* WORK REQUIRED:
In the listing that follows, locate the line containing "let ids := retired_sessions" and the line containing "(createdAt expiresAt : time)". Retype exactly those two lines and every line between them, and nothing more.

* RECORDED INFORMATION:
Definition detach_code_session (ids : list uuid) (r : AuthorizationCodeRow) : AuthorizationCodeRow :=
  mkAuthorizationCodeRow (code_ID r) (code_CodeHash r) (code_AuthTransactionID r) (code_ConsentGrantID r)
    (code_UserID r) (code_ClientID r) (code_RedirectUri r) (code_Scopes r) (code_PkceChallenge r)
    (code_PkceMethod r) (code_NonceValue r) (code_AuthTime r) (code_CreatedAt r) (code_ExpiresAt r)
    (code_ConsumedAt r) (code_ConsentGrantVersion r) (detach ids (code_OriginSessionID r)) (code_SessionBindingID r).
Definition detach_family_session (ids : list uuid) (r : RefreshTokenFamilyRow) : RefreshTokenFamilyRow :=
  mkRefreshTokenFamilyRow (rf_ID r) (rf_OriginAuthorizationCodeID r) (rf_ConsentGrantID r) (rf_UserID r)
    (rf_ClientID r) (detach ids (rf_OriginSessionID r)) (rf_SessionBindingID r) (rf_Scopes r) (rf_CreatedAt r)
    (rf_AbsoluteExpiresAt r) (rf_RevokedAt r) (rf_RevokeReason r).
Definition detach_access_session (ids : list uuid) (r : AccessTokenRow) : AccessTokenRow :=
  mkAccessTokenRow (at_ID r) (at_JtiHash r) (at_AuthorizationCodeID r) (at_ConsentGrantID r) (at_UserID r)
    (at_ClientID r) (at_Scopes r) (at_IssuedAt r) (at_ExpiresAt r) (at_IssuanceSource r)
    (at_SourceRefreshTokenID r) (at_RefreshFamilyID r) (detach ids (at_OriginSessionID r)) (at_SessionBindingID r)
    (at_RevokedAt r) (at_RevokeReason r).

(** The reference is one of the deleted ids. *)
Definition points_into (ids : list uuid) (ref : option uuid) : bool :=
  match ref with Some id => set_member ids id | None => false end.

(** The tables once the references to the deleted sessions are NULL. *)
Definition detach_sessions (ids : list uuid) (db : DB) : DB :=
  with_access_tokens (detach_access_session ids <$> access_tokens db)
    (with_refresh_token_families (detach_family_session ids <$> refresh_token_families db)
       (with_authorization_codes (detach_code_session ids <$> authorization_codes db) db)).

Definition delete_login_session (id : uuid) : Stmt unit := λ db,
  let db' := detach_sessions [id] db in
  if negb (forallb (λ r, negb (points_into [id] (at_OriginSessionID r)) ||
                         access_token_authority_guard db' (detach_access_session [id] r)) (rows (access_tokens db)))
  then inr check_violation
  else if exists_row (λ l, points_into [id] (lo_SessionID l)) (logout_transactions db) then inr foreign_key_violation
  else inl ((), with_login_sessions (delete id (login_sessions db)) db').

Fixpoint delete_login_sessions (ids : list uuid) : Stmt unit := λ db,
  match ids with
  | [] => inl ((), db)
  | id :: rest => match delete_login_session id db with inl (_, db') => delete_login_sessions rest db' | inr e => inr e end
  end.

Definition retired_sessions (held : gset uuid) (cutoff : time) (limit : Z) (db : DB) : list uuid :=
  batch held session_terminal ls_ID (session_retired cutoff) limit (login_sessions db).

Definition DeleteRetiredLoginSessions (held : gset uuid) (cutoff : time) (limit : Z) : Stmt Z := λ db,
  let ids := retired_sessions held cutoff limit db in
  match delete_login_sessions ids db with
  | inl (_, db') => inl (Z.of_nat (length ids), db')
  | inr e => inr e
  end.

(** ** preauth_sessions *)

Definition preauth_sessions_check (r : PreauthSessionRow) : bool :=
  (len (pa_TokenHash r) =? 32) && (len (pa_CsrfHash r) =? 32) && (pa_CreatedAt r <? pa_ExpiresAt r) &&
  not_before (pa_ConsumedAt r) (pa_CreatedAt r) && (0 <=? pa_AttemptCount r) && (pa_AttemptCount r <=? 10).

Definition preauth_sessions_table : Table PreauthSessionRow :=
  mkTable preauth_sessions with_preauth_sessions pa_ID preauth_sessions_check (λ r o, pa_TokenHash o == pa_TokenHash r).

Definition CreatePreAuthSession (id : uuid) (tokenHash csrfHash : bytes) (authTransactionID : uuid)
    (createdAt expiresAt : time) : Stmt PreauthSessionRow :=
  insert_row preauth_sessions_table (λ _, true) (λ db, references (Some authTransactionID) (auth_transactions db))
    (mkPreauthSessionRow id tokenHash csrfHash authTransactionID createdAt expiresAt None 0).

Definition GetPreAuthSessionByTokenHash (tokenHash : bytes) : Stmt PreauthSessionRow :=
  select_one (λ db, find_row (λ r, pa_TokenHash r == tokenHash) (preauth_sessions db)).

Definition live_preauth (now : time) (r : PreauthSessionRow) : bool := (pa_ConsumedAt r == None) && (now <? pa_ExpiresAt r).

Definition ReservePreAuthAttempt (id : uuid) (now : time) (maxAttempts : Z) : Stmt PreauthSessionRow :=
  update_row preauth_sessions_table id (λ r, live_preauth now r && (pa_AttemptCount r <? maxAttempts))
    (λ r, mkPreauthSessionRow (pa_ID r) (pa_TokenHash r) (pa_CsrfHash r) (pa_AuthTransactionID r) (pa_CreatedAt r)
            (pa_ExpiresAt r) (pa_ConsumedAt r) (pa_AttemptCount r + 1)).

Definition consume_preauth (consumedAt : time) (r : PreauthSessionRow) : PreauthSessionRow :=
  mkPreauthSessionRow (pa_ID r) (pa_TokenHash r) (pa_CsrfHash r) (pa_AuthTransactionID r) (pa_CreatedAt r)
    (pa_ExpiresAt r) (Some consumedAt) (pa_AttemptCount r).

Definition ConsumePreAuthSession (consumedAt : time) (id : uuid) : Stmt PreauthSessionRow :=
  update_row preauth_sessions_table id (live_preauth consumedAt) (consume_preauth consumedAt).

Definition preauth_terminal (r : PreauthSessionRow) : time :=
  Z.min (pa_ExpiresAt r) (default (pa_ExpiresAt r) (pa_ConsumedAt r)).
Definition preauth_retired (cutoff : time) (r : PreauthSessionRow) : bool :=
  (pa_ExpiresAt r <=? cutoff) || match pa_ConsumedAt r with Some t => t <=? cutoff | None => false end.

Definition DeleteExpiredPreAuthSessions (held : gset uuid) (cutoff : time) (limit : Z) : Stmt Z := λ db,
  let ids := batch held preauth_terminal pa_ID (preauth_retired cutoff) limit (preauth_sessions db) in
  inl (Z.of_nat (length ids), with_preauth_sessions (delete_ids ids (preauth_sessions db)) db).

(** ** auth_transactions *)

Definition auth_transactions_table : Table AuthTransactionRow :=
  mkTable auth_transactions with_auth_transactions tx_ID auth_transactions_check (λ r o, tx_TokenHash o == tx_TokenHash r).

Record CreateAuthTransactionParams := mkCreateAuthTransactionParams {
  CTX_ID : uuid; CTX_TokenHash : bytes; CTX_TransactionKind : string; CTX_ClientID : option uuid;
  CTX_RedirectUri : option string; CTX_Scopes : list string; CTX_PkceChallenge : option string;
  CTX_PkceMethod : option string; CTX_StateValue : option string; CTX_NonceValue : option string;
  CTX_PromptCreate : bool; CTX_ResponseType : option string; CTX_ResponseMode : option string;
  CTX_PromptValues : list string; CTX_MaxAgeSeconds : option Z; CTX_CreatedAt : time; CTX_ExpiresAt : time }.

Definition new_transaction_row (a : CreateAuthTransactionParams) : AuthTransactionRow :=
  mkAuthTransactionRow (CTX_ID a) (CTX_TokenHash a) (CTX_TransactionKind a) (CTX_ClientID a) (CTX_RedirectUri a)
    (CTX_Scopes a) (CTX_PkceChallenge a) (CTX_PkceMethod a) (CTX_StateValue a) (CTX_NonceValue a) (CTX_PromptCreate a)
    (CTX_CreatedAt a) (CTX_ExpiresAt a) None None (CTX_ResponseType a) (CTX_ResponseMode a) (CTX_PromptValues a)
    (CTX_MaxAgeSeconds a).

Definition CreateAuthTransaction (a : CreateAuthTransactionParams) : Stmt AuthTransactionRow :=
  insert_row auth_transactions_table (λ _, true) (λ db, references (CTX_ClientID a) (oidc_clients db)) (new_transaction_row a).

Definition GetAuthTransactionByTokenHash (tokenHash : bytes) : Stmt AuthTransactionRow :=
  select_one (λ db, find_row (λ r, tx_TokenHash r == tokenHash) (auth_transactions db)).
Definition GetAuthTransactionByID (id : uuid) : Stmt AuthTransactionRow := select_one (λ db, auth_transactions db !! id).

Definition elapsed (now : time) (r : AuthTransactionRow) : bool := (tx_ConsumedAt r == None) && (tx_ExpiresAt r <=? now).
Definition expired_transactions (held : gset uuid) (now : time) (limit : Z) (db : DB) : list uuid :=
  batch held tx_ExpiresAt tx_ID (elapsed now) limit (auth_transactions db).

Definition ExpireAuthTransactions (held : gset uuid) (now : time) (limit : Z) : Stmt (list uuid) := λ db,
  let ids := expired_transactions held now limit db in
  update_rows auth_transactions_table (λ r, elapsed now r && set_member ids (tx_ID r)) (finish_transaction now (Some "expired"))
    (λ _, ids) db.

Definition transaction_retired (cutoff : time) (db : DB) (r : AuthTransactionRow) : bool :=
  match tx_ConsumedAt r with Some t => t <=? cutoff | None => false end &&
  negb (exists_row (λ p, pa_AuthTransactionID p == tx_ID r) (preauth_sessions db)) &&
  negb (exists_row (λ c, code_AuthTransactionID c == tx_ID r) (authorization_codes db)).

Definition DeleteRetiredAuthTransactions (held : gset uuid) (cutoff : time) (limit : Z) : Stmt Z := λ db,
  let ids := batch held (λ r, default 0 (tx_ConsumedAt r)) tx_ID (transaction_retired cutoff db) limit (auth_transactions db) in
  inl (Z.of_nat (length ids), with_auth_transactions (delete_ids ids (auth_transactions db)) db).

(** ** logout_transactions *)

Definition StagePreConfirm : string := "pre_confirm".
Definition StageBoundConfirmable : string := "bound_confirmable".
Definition StageConfirmed : string := "confirmed".
Definition StageCanceled : string := "canceled".

(** [logout_transactions_authority_stage_valid]. *)
Definition logout_authority_stage (r : LogoutTransactionRow) : bool :=
  ((lo_Stage r == StagePreConfirm) && (lo_CsrfHash r == None) && (lo_UserID r == None) && (lo_SessionID r == None) &&
   (lo_SessionBindingID r == None) && (lo_BoundAt r == None) && (lo_ConsumedAt r == None)) ||
  (bool_decide (is_Some (lo_UserID r)) && bool_decide (is_Some (lo_SessionID r)) &&
   bool_decide (is_Some (lo_SessionBindingID r)) && bool_decide (is_Some (lo_BoundAt r)) &&
   (((lo_Stage r == StageBoundConfirmable) && bool_decide (is_Some (lo_CsrfHash r)) && (lo_ConsumedAt r == None)) ||
    (bool_decide (lo_Stage r ∈ [StageConfirmed; StageCanceled]) && (lo_CsrfHash r == None) &&
     bool_decide (is_Some (lo_ConsumedAt r))))).

Definition logout_transactions_check (r : LogoutTransactionRow) : bool :=
  (len (lo_LookupHash r) =? 32) && unless_null (lo_CsrfHash r) (λ h, len h =? 32) &&
  bool_decide (lo_Stage r ∈ [StagePreConfirm; StageBoundConfirmable; StageConfirmed; StageCanceled]) &&
  unless_null (lo_PostLogoutRedirectUri r)
    (λ s, bool_decide (is_Some (lo_VerifiedClientID r)) && (8 <=? len s) && (len s <=? 2048)) &&
  unless_null (lo_StateValue r)
    (λ s, bool_decide (is_Some (lo_PostLogoutRedirectUri r)) && (1 <=? len s) && (len s <=? 1024)) &&
  unless_null (lo_HintSubject r) (λ s, (1 <=? len s) && (len s <=? 255)) &&
  logout_authority_stage r &&
  (lo_CreatedAt r <? lo_ExpiresAt r) && (lo_ExpiresAt r <=? lo_CreatedAt r + 15 * Time.Minute) &&
  not_before (lo_BoundAt r) (lo_CreatedAt r) &&
  not_before (lo_ConsumedAt r) (default (lo_CreatedAt r) (lo_BoundAt r)) &&
  (0 <=? lo_AttemptCount r) && (lo_AttemptCount r <=? 10).

Definition logout_transactions_table : Table LogoutTransactionRow :=
  mkTable logout_transactions with_logout_transactions lo_ID logout_transactions_check
    (λ r o, lo_LookupHash o == lo_LookupHash r).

* REPLY:
  let ids := retired_sessions held cutoff limit db in
  match delete_login_sessions ids db with
  | inl (_, db') => inl (Z.of_nat (length ids), db')
  | inr e => inr e
  end.

(** ** preauth_sessions *)

Definition preauth_sessions_check (r : PreauthSessionRow) : bool :=
  (len (pa_TokenHash r) =? 32) && (len (pa_CsrfHash r) =? 32) && (pa_CreatedAt r <? pa_ExpiresAt r) &&
  not_before (pa_ConsumedAt r) (pa_CreatedAt r) && (0 <=? pa_AttemptCount r) && (pa_AttemptCount r <=? 10).

Definition preauth_sessions_table : Table PreauthSessionRow :=
  mkTable preauth_sessions with_preauth_sessions pa_ID preauth_sessions_check (λ r o, pa_TokenHash o == pa_TokenHash r).

Definition CreatePreAuthSession (id : uuid) (tokenHash csrfHash : bytes) (authTransactionID : uuid)
    (createdAt expiresAt : time) : Stmt PreauthSessionRow :=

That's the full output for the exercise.